Under these new rules, banks will now be able to lend up to a maximum of 75 percent of the total value of an acquisition deal.

This limit was previously set at 70 percent in the draft rules, but has been increased in the final rules. This means that companies will now be able to access more financial assistance from banks for acquisitions than before.

Loan up to 75% of the acquisition cost

The RBI has clarified that total bank financing for any acquisition should not exceed 75 percent of the deal value. The value of this transaction will be independently assessed by the respective banks.

This means that the banks will ensure that the acquisition price is fair and realistic. The acquiring company will have to raise at least 25 percent of the remaining funds from its own resources.
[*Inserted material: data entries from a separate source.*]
(* ===== verification/Assets.v ===== *)
(** * The asset inventory (src/internal/storage/assets.go)

    The asset tables of the SQLite database, apart from the columns no query reads (row
    numbers, updated_at), and the operations on them.  [PRAGMA foreign_keys] holds for
    one connection of the pool only, so whether a statement checks its references is
    the world's choice ([fk_enforced]).  No other part of the server calls the
    operations that write. *)

From Stdlib Require Import ZArith Lia.
From S2P Require Import Prelude GoRuntime Storage MemoryStore SQLiteStore AuditLog Http RestAPI.
Local Open Scope Z_scope.
Local Open Scope go_scope.

Class AssetLib (W : Type) := {
  fk_enforced : W → bool * W;
  (** [datetime('now')] of SQLite, and [time.Parse(time.RFC3339, s)]. *)
  sqlite_datetime : Time → string;
  ParseRFC3339 : string → result Time;
  (** [json.Marshal] of a map, as text. *)
  json_Marshal : Json → string;
}.
(** SQLite's text has a blank where RFC 3339 has a T. *)
Class AssetLaws (W : Type) `{RuntimeLaws W} `{!AssetLib W} : Prop := {
  fk_enforced_issued w : later w (fk_enforced w).2;
  datetime_is_not_rfc3339 t : ∃ e, ParseRFC3339 (sqlite_datetime t) = Err e;
}.

(** ** Tables *)
Record AssetRow := mkAssetRow {
  as_id : string;
  as_asset_type : string;
  as_native_id : string;
  as_source : string;
  as_name : string;
  as_status : string;
  as_created_at : string;
}.
Record RelationshipRow := mkRelationshipRow {
  rel_from : string; rel_type : string; rel_to : string; rel_metadata_json : string }.
Record EventRow := mkEventRow {
  ev_id : Z; ev_asset_id : string; ev_event_type : string; ev_actor : string;
  ev_timestamp : string; ev_result : string; ev_details_json : string }.
Record AssetTables := mkAssetTables {
  t_assets : list AssetRow;
  (** asset_metadata, with its UNIQUE pair (asset_id, key). *)
  t_metadata : list ((string * string) * string);
  (** tags: id and name; asset_tags: asset and tag id. *)
  t_tags : list (Z * string);
  t_next_tag : Z;
  t_asset_tags : list (string * Z);
  t_relationships : list RelationshipRow;
  t_events : list EventRow;
  t_next_event : Z;
}.
Definition createAssetTables : AssetTables := mkAssetTables [] [] [] 1 [] [] [] 1.

Definition set_assets (x : list AssetRow) (t : AssetTables) : AssetTables :=
  mkAssetTables x (t_metadata t) (t_tags t) (t_next_tag t) (t_asset_tags t) (t_relationships t)
    (t_events t) (t_next_event t).
Definition set_metadata (x : list ((string * string) * string)) (t : AssetTables) : AssetTables :=
  mkAssetTables (t_assets t) x (t_tags t) (t_next_tag t) (t_asset_tags t) (t_relationships t)
    (t_events t) (t_next_event t).
Definition set_tags (x : list (Z * string)) (next : Z) (t : AssetTables) : AssetTables :=
  mkAssetTables (t_assets t) (t_metadata t) x next (t_asset_tags t) (t_relationships t)
    (t_events t) (t_next_event t).
Definition set_asset_tags (x : list (string * Z)) (t : AssetTables) : AssetTables :=
  mkAssetTables (t_assets t) (t_metadata t) (t_tags t) (t_next_tag t) x (t_relationships t)
    (t_events t) (t_next_event t).
Definition set_relationships (x : list RelationshipRow) (t : AssetTables) : AssetTables :=
  mkAssetTables (t_assets t) (t_metadata t) (t_tags t) (t_next_tag t) (t_asset_tags t) x
    (t_events t) (t_next_event t).
Definition set_events (x : list EventRow) (next : Z) (t : AssetTables) : AssetTables :=
  mkAssetTables (t_assets t) (t_metadata t) (t_tags t) (t_next_tag t) (t_asset_tags t)
    (t_relationships t) x next.

(** ** Statements *)
Definition asset_exists (id : string) (t : AssetTables) : bool :=
  bool_decide (id ∈ map as_id (t_assets t)).
Definition fk_failed : string := "FOREIGN KEY constraint failed".

(** INSERT ... ON CONFLICT(key) DO UPDATE *)
Definition upsert {R K : Type} `{EqDecision K} (key : R → K) (update : R → R) (row : R) (l : list R) :
    list R :=
  if decide (key row ∈ map key l)
  then map (λ r, if decide (key r = key row) then update r else r) l
  else l ++ [row].
(** SET name = excluded.name, status = excluded.status *)
Definition upsert_asset (row : AssetRow) : list AssetRow → list AssetRow :=
  upsert as_id (λ r, mkAssetRow (as_id r) (as_asset_type r) (as_native_id r) (as_source r)
    (as_name row) (as_status row) (as_created_at r)) row.
(** SET value = excluded.value *)
Definition upsert_metadata (k : string * string) (value : string) :
    list ((string * string) * string) → list ((string * string) * string) :=
  upsert fst (λ r, (fst r, value)) (k, value).
(** INSERT OR IGNORE *)
Definition insert_tag (name : string) (t : AssetTables) : AssetTables :=
  if decide (name ∈ map snd (t_tags t)) then t
  else set_tags (t_tags t ++ [(t_next_tag t, name)]) (t_next_tag t + 1) t.
Definition insert_asset_tag (p : string * Z) (l : list (string * Z)) : list (string * Z) :=
  if decide (p ∈ l) then l else l ++ [p].
Definition tag_ids (name : string) (t : AssetTables) : list Z :=
  map fst (filter (λ p, snd p = name) (t_tags t)).

Section operations.
Context {W : Type} `{Runtime W} `{!SqlDriver W} `{!AssetLib W} `{JsonText}.

(** [db.Exec] of a statement that succeeds in the engine. *)
Definition asset_exec (f : AssetTables → AssetTables) : M W AssetTables (result unit) :=
  e ← world sql_exec_err;
  match e with
  | Some err => mret (Err err)
  | None => t ← get_state; put_state (f t);; mret (Val tt)
  end.
(** The same for a statement that, when [inserts] holds, inserts a row with a reference to
    the asset [id]. *)
Definition asset_exec_fk (id : string) (inserts : AssetTables → bool) (f : AssetTables → AssetTables) :
    M W AssetTables (result unit) :=
  fk ← world fk_enforced;
  t ← get_state;
  if (fk : bool) && inserts t && negb (asset_exists id t) then mret (Err fk_failed)
  else asset_exec f.

Definition RegisterAsset (id assetType nativeID name status : string) :
    M W AssetTables (result unit) :=
  now ← world time_Now;
  asset_exec (λ t, set_assets (upsert_asset
    (mkAssetRow id assetType nativeID "open-kmip-server" name status (sqlite_datetime now))
    (t_assets t)) t).

Definition SetMetadata (assetID key value : string) : M W AssetTables (result unit) :=
  asset_exec_fk assetID (λ t, bool_decide ((assetID, key) ∉ map fst (t_metadata t)))
    (λ t, set_metadata (upsert_metadata (assetID, key) value (t_metadata t)) t).

Definition GetMetadata (assetID : string) : M W AssetTables (result (gmap string string)) :=
  t ← get_state;
  rows ← world (sql_query unordered (filter (λ a, (fst a).1 = assetID) (t_metadata t)));
  val rows := rows else err => mret (Err err);;
  mret (Val (fold_left (λ m a, <[(fst a).2 := snd a]> m) rows ∅)).

(** The error of the first statement is not looked at. *)
Definition TagAsset (assetID tagName : string) : M W AssetTables (result unit) :=
  asset_exec (insert_tag tagName);;
  asset_exec_fk assetID
    (λ t, existsb (λ id, bool_decide ((assetID, id) ∉ t_asset_tags t)) (tag_ids tagName t))
    (λ t, set_asset_tags (fold_left (λ l id, insert_asset_tag (assetID, id) l)
      (tag_ids tagName t) (t_asset_tags t)) t).

(** tags t JOIN asset_tags at ON t.id = at.tag_id WHERE at.asset_id = ? *)
Definition joined_tags (assetID : string) (t : AssetTables) : list string :=
  concat (map (λ tag, map (λ _, snd tag)
    (filter (λ p, p = (assetID, fst tag)) (t_asset_tags t))) (t_tags t)).
Definition GetTags (assetID : string) : M W AssetTables (result (list string)) :=
  t ← get_state; world (sql_query unordered (joined_tags assetID t)).

Definition AddRelationship (fromAssetID relType toAssetID : string) (metadata : Json) :
    M W AssetTables (result unit) :=
  asset_exec_fk fromAssetID (λ _, true) (λ t, set_relationships
    (t_relationships t ++ [mkRelationshipRow fromAssetID relType toAssetID (json_Marshal metadata)]) t).

Record AssetRelationship := mkRelationship { r_Type : string; r_Target : string; r_Metadata : Json }.
(** [json.Unmarshal] into a map: anything but an object leaves it nil. *)
Definition unmarshal_map (text : string) : Json :=
  match json_Decode (String.list_byte_of_string text) false with
  | Val (JObject fields) => JObject fields
  | _ => JNull
  end.
Definition GetRelationships (assetID : string) : M W AssetTables (result (list AssetRelationship)) :=
  t ← get_state;
  rows ← world (sql_query unordered (filter (λ r, rel_from r = assetID) (t_relationships t)));
  val rows := rows else err => mret (Err err);;
  mret (Val (map (λ r, mkRelationship (rel_type r) (rel_to r) (unmarshal_map (rel_metadata_json r))) rows)).

Definition EmitLifecycleEvent (assetID eventType actor : string) (details : Json) :
    M W AssetTables (result unit) :=
  now ← world time_Now;
  asset_exec (λ t, set_events (t_events t ++
    [mkEventRow (t_next_event t) assetID eventType actor (sqlite_datetime now) "success"
       (json_Marshal details)]) (t_next_event t + 1) t).

Record LifecycleEvent := mkEvent {
  le_ID : Z; le_AssetID : string; le_EventType : string; le_Actor : string; le_Timestamp : Time;
  le_Result : string; le_Details : Json }.
Definition scan_event (r : EventRow) : LifecycleEvent :=
  mkEvent (ev_id r) (ev_asset_id r) (ev_event_type r) (ev_actor r)
    (match ParseRFC3339 (ev_timestamp r) with Val t => t | Err _ => zero_time end)
    (ev_result r) (unmarshal_map (ev_details_json r)).
(** ORDER BY timestamp DESC *)
Definition timestamp_desc (r1 r2 : EventRow) : bool := String.leb (ev_timestamp r2) (ev_timestamp r1).
Definition ListLifecycleEvents (assetID : string) (limit : Z) :
    M W AssetTables (result (list LifecycleEvent)) :=
  let limit := if limit <=? 0 then 50 else limit in
  t ← get_state;
  rows ← world (sql_query timestamp_desc
    (filter (λ r, String.eqb assetID EmptyString || String.eqb (ev_asset_id r) assetID = true) (t_events t)));
  val rows := rows else err => mret (Err err);;
  mret (Val (map scan_event (sql_limit limit 0 rows))).

Record AssetView := mkAssetView {
  v_ID : string; v_Type : string; v_Source : string; v_Name : string; v_Status : string;
  v_CreatedAt : string; v_Metadata : gmap string string; v_Tags : list string;
  v_Relationships : list AssetRelationship }.
Definition result_or {A} (none : A) (r : result A) : A := match r with Val a => a | Err _ => none end.
(** ORDER BY created_at DESC *)
Definition asset_desc (r1 r2 : AssetRow) : bool := String.leb (as_created_at r2) (as_created_at r1).
Definition asset_view (r : AssetRow) : M W AssetTables AssetView :=
  metadata ← GetMetadata (as_id r);
  tags ← GetTags (as_id r);
  relationships ← GetRelationships (as_id r);
  mret (mkAssetView (as_id r) (as_asset_type r) "open-kmip-server" (as_name r) (as_status r)
    (as_created_at r) (result_or ∅ metadata) (result_or [] tags) (result_or [] relationships)).
Definition ListInventory : M W AssetTables (result (list AssetView)) :=
  t ← get_state;
  rows ← world (sql_query asset_desc (t_assets t));
  val rows := rows else err => mret (Err err);;
  views ← mapM_ asset_view rows;
  mret (Val views).
End operations.

(** ** The views as JSON: empty fields are left out, no views are null *)
Definition omit_empty (name : string) (empty : bool) (j : Json) : list (string * Json) :=
  if empty then [] else [(name, j)].
Definition relationship_json (r : AssetRelationship) : Json := JObject
  ([("type", JString (r_Type r)); ("target", JString (r_Target r))] ++
   omit_empty "metadata" (match r_Metadata r with JObject (_ :: _) => false | _ => true end) (r_Metadata r)).
Definition view_json (v : AssetView) : Json := JObject
  ([("id", JString (v_ID v)); ("type", JString (v_Type v)); ("source", JString (v_Source v));
    ("name", JString (v_Name v)); ("status", JString (v_Status v));
    ("created_at", JString (v_CreatedAt v))] ++
   omit_empty "metadata" (bool_decide (v_Metadata v = ∅))
     (JObject (map (λ p, (fst p, JString (snd p))) (map_to_list (v_Metadata v)))) ++
   omit_empty "tags" (bool_decide (v_Tags v = [])) (JArray (map JString (v_Tags v))) ++
   omit_empty "relationships" (match v_Relationships v with [] => true | _ => false end)
     (JArray (map relationship_json (v_Relationships v)))).
Definition views_json (views : list AssetView) : Json :=
  match views with [] => JNull | _ => JArray (map view_json views) end.

(** ** The SQLite store with its asset tables

    The keys and the assets are tables of one database; the operations of one leave the
    tables of the other alone. *)
Section paired.
Context {W S T : Type} `{!Storage W S}.
Definition on_fst {A} (m : M W S A) : M W (S * T) A := zoom fst (λ s p, (s, snd p)) m.
Definition on_snd {A} (m : M W T A) : M W (S * T) A := zoom snd (λ t p, (fst p, t)) m.

#[global] Instance paired_Storage : Storage W (S * T) := {
  Create name algorithm length usageMask owner :=
    on_fst (Create name algorithm length usageMask owner);
  Get uid := on_fst (Get uid);
  Locate name := on_fst (Locate name);
  List_ := on_fst List_;
  Activate uid := on_fst (Activate uid);
  Destroy uid := on_fst (Destroy uid);
  Register rec := on_fst (Register rec);
  Revoke uid reason := on_fst (Revoke uid reason);
  GetAttributes uid := on_fst (GetAttributes uid);
  Rekey uid := on_fst (Rekey uid);
  Archive uid := on_fst (Archive uid);
  Recover uid := on_fst (Recover uid);
  DeriveKey sourceUID derivationData name length :=
    on_fst (DeriveKey sourceUID derivationData name length);
  GetCustomAttributes uid := on_fst (GetCustomAttributes uid);
  SetCustomAttribute uid name value := on_fst (SetCustomAttribute uid name value);
  DeleteCustomAttribute uid name := on_fst (DeleteCustomAttribute uid name);
  Close := on_fst Close;
}.

Lemma wp_on_fst {A} (m : M W S A) (Q : A → W → S * T → Prop) w p :
  wp m (λ a w' s', Q a w' (s', snd p)) w (fst p) → wp (on_fst m) Q w p.
Proof. intros Hm. unfold on_fst. apply wp_zoom. exact Hm. Qed.
Lemma wp_on_snd {A} (m : M W T A) (Q : A → W → S * T → Prop) w p :
  wp m (λ a w' t', Q a w' (fst p, t')) w (snd p) → wp (on_snd m) Q w p.
Proof. intros Hm. unfold on_snd. apply wp_zoom. exact Hm. Qed.

(** The pair meets the contract its first component meets. *)
Lemma paired_spec `{RuntimeLaws W} `{Hkdf} {Inv : W → S → Prop} {view : S → Vault} {faulty : Prop} :
  StorageSpec W S Inv view faulty →
  StorageSpec W (S * T) (λ w p, Inv w (fst p)) (λ p, view (fst p)) faulty.
Proof.
  intros Hspec. split; intros.
  - by eapply spec_later.
  - by eapply spec_wf.
  - by apply wp_on_fst, Create_spec.
  - by apply wp_on_fst, Get_spec.
  - by apply wp_on_fst, Locate_spec.
  - by apply wp_on_fst, List_spec.
  - by apply wp_on_fst, Activate_spec.
  - by apply wp_on_fst, Destroy_spec.
  - by apply wp_on_fst, Register_spec.
  - by apply wp_on_fst, Revoke_spec.
  - by apply wp_on_fst, GetAttributes_spec.
  - by apply wp_on_fst, Rekey_spec.
  - by apply wp_on_fst, Archive_spec.
  - by apply wp_on_fst, Recover_spec.
  - by apply wp_on_fst, DeriveKey_spec.
  - by apply wp_on_fst, GetCustomAttributes_spec.
  - by apply wp_on_fst, SetCustomAttribute_spec.
  - by apply wp_on_fst, DeleteCustomAttribute_spec.
Qed.
End paired.

#[global] Instance memory_inventory {W} : InventoryStore W MemoryStore := None.
#[global] Instance sqlite_inventory {W} `{Runtime W} `{!SqlDriver W} `{!AssetLib W} `{JsonText} :
  InventoryStore W (Database * AssetTables) :=
  Some (res ← on_snd ListInventory;
        mret (match res with Val views => Val (views_json views) | Err e => Err e end)).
This will ensure that the company also makes adequate investments and the entire burden does not fall on the bank.

Loan is also possible for promoters’ stake

Under the new rules, banks are also permitted to lend against promoters’ (company owners or promoters) shares during acquisitions.

However, an important condition applies: After the acquisition, the company’s debt-to-equity ratio must not consistently exceed 3:1.

This means that the company’s debt should not exceed three times its net worth. This requirement aims to prevent companies from becoming financially vulnerable by taking on excessive debt.

Furthermore, the equity shares or compulsorily convertible debentures to be acquired must be free of any encumbrances or pledges. This ensures that the security provided to the bank is clean and risk-free.

Banks will have to formulate a clear policy

According to news agency Press Trust of India (PTI), the RBI has directed all banks to develop a clear policy for acquisition financing, approved by their boards of directors.

This means that each bank must determine the terms and conditions under which it will lend to companies for acquisitions. This will increase transparency and accountability.

Furthermore, a company seeking a loan for acquisitions must have a minimum net worth of ₹500 crore. Additionally, the company must have earned a net profit for three consecutive years.

This condition is designed to ensure that only financially strong and stable companies receive bank loans for acquisitions.

Additional conditions for unlisted companies

If a company is not listed on the stock exchange, it must obtain an investment-grade credit rating. This means that a recognized rating agency must certify that the company’s financial position is strong and that it is safe to invest in.

This will reduce bank risk.

When will the new rules be implemented?

The RBI has stated that these new guidelines will come into effect from April 1. This means that the same rules will apply to acquisition deals conducted after that date.

Previously, in late October, the central bank had first released a draft proposing to allow banks to finance acquisitions.

In fact, banks were previously not permitted to finance such acquisitions. The new regulations may provide companies with better opportunities for expansion and investment.

At the same time, the RBI has also taken precautionary measures to ensure that the banking system is not exposed to excessive risk and financial stability is maintained.